(* ===== verification/DinStatus.v ===== *)
(** Physical values and the status elements of the DIN 70121 messages:
    src/lib/everest/cbv2g/lib/cbv2g/din/din_msgDef{Datatypes,Encoder,Decoder}.c. *)

From stdpp Require Import base list numbers.
From Stdlib Require Import ZArith Lia Bool.
From S2P Require Import Prelude.
From S2P Require Import ExiErrors.
From S2P Require Import Bitstream.
From S2P Require Import Basetypes.
From S2P Require Import BasetypesEncoder.
From S2P Require Import BasetypesDecoder.
From S2P Require Import TypesDecoder.
From S2P Require Import Elements.
From S2P Require Import Codec.
From S2P Require Import Fields.
From S2P Require Import Arrays.
From S2P Require Import Lenient.
From S2P Require Import StructTactics.
From S2P Require Import MessageSizes.

Local Open Scope Z_scope.
Local Open Scope c_scope.

(** ** PhysicalValueType *)

Module PhysicalValueType.

Record din_PhysicalValueType : Type := mk {
  Multiplier : Z;
  Unit : opt_t Z;
  Value : Z
}.

#[export] Instance fields : Struct din_PhysicalValueType := fun r =>
  mk (Multiplier r) (Unit r) (Value r).

Definition init_din_PhysicalValueType (t : din_PhysicalValueType) : din_PhysicalValueType :=
  let t := put Unit (unused (Unit t)) t in
  t.

Definition encode_din_PhysicalValueType_step (m : din_PhysicalValueType) (grammar_id : Z) : M exi_bitstream_t (ctl Z) :=
  match grammar_id with
  | 65 =>
    exi_basetypes_encoder_nbit_uint 1 0;;
    enc_simple (exi_basetypes_encoder_nbit_uint 3 (u32 (u32 (Multiplier m) - -3)));;
    ret (Goto 66)
  | 66 =>
    if isUsed (Unit m) then
      exi_basetypes_encoder_nbit_uint 2 0;;
      enc_simple (exi_basetypes_encoder_nbit_uint 4 (u32 (content (Unit m))));;
      ret (Goto 67)
    else
      exi_basetypes_encoder_nbit_uint 2 1;;
      enc_simple (exi_basetypes_encoder_integer_16 (Value m));;
      ret (Goto 3)
  | 67 =>
    exi_basetypes_encoder_nbit_uint 1 0;;
    enc_simple (exi_basetypes_encoder_integer_16 (Value m));;
    ret (Goto 3)
  | 3 =>
    exi_basetypes_encoder_nbit_uint 1 0;; ret Done
  | _ => fail EXI_ERROR__UNKNOWN_GRAMMAR_ID
  end.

○ ○ ○

Work instructions:
Pull out every line above that holds the word "Unit".

Expected answer:
  Unit : opt_t Z;
  mk (Multiplier r) (Unit r) (Value r).
  let t := put Unit (unused (Unit t)) t in
    if isUsed (Unit m) then
      enc_simple (exi_basetypes_encoder_nbit_uint 4 (u32 (content (Unit m))));;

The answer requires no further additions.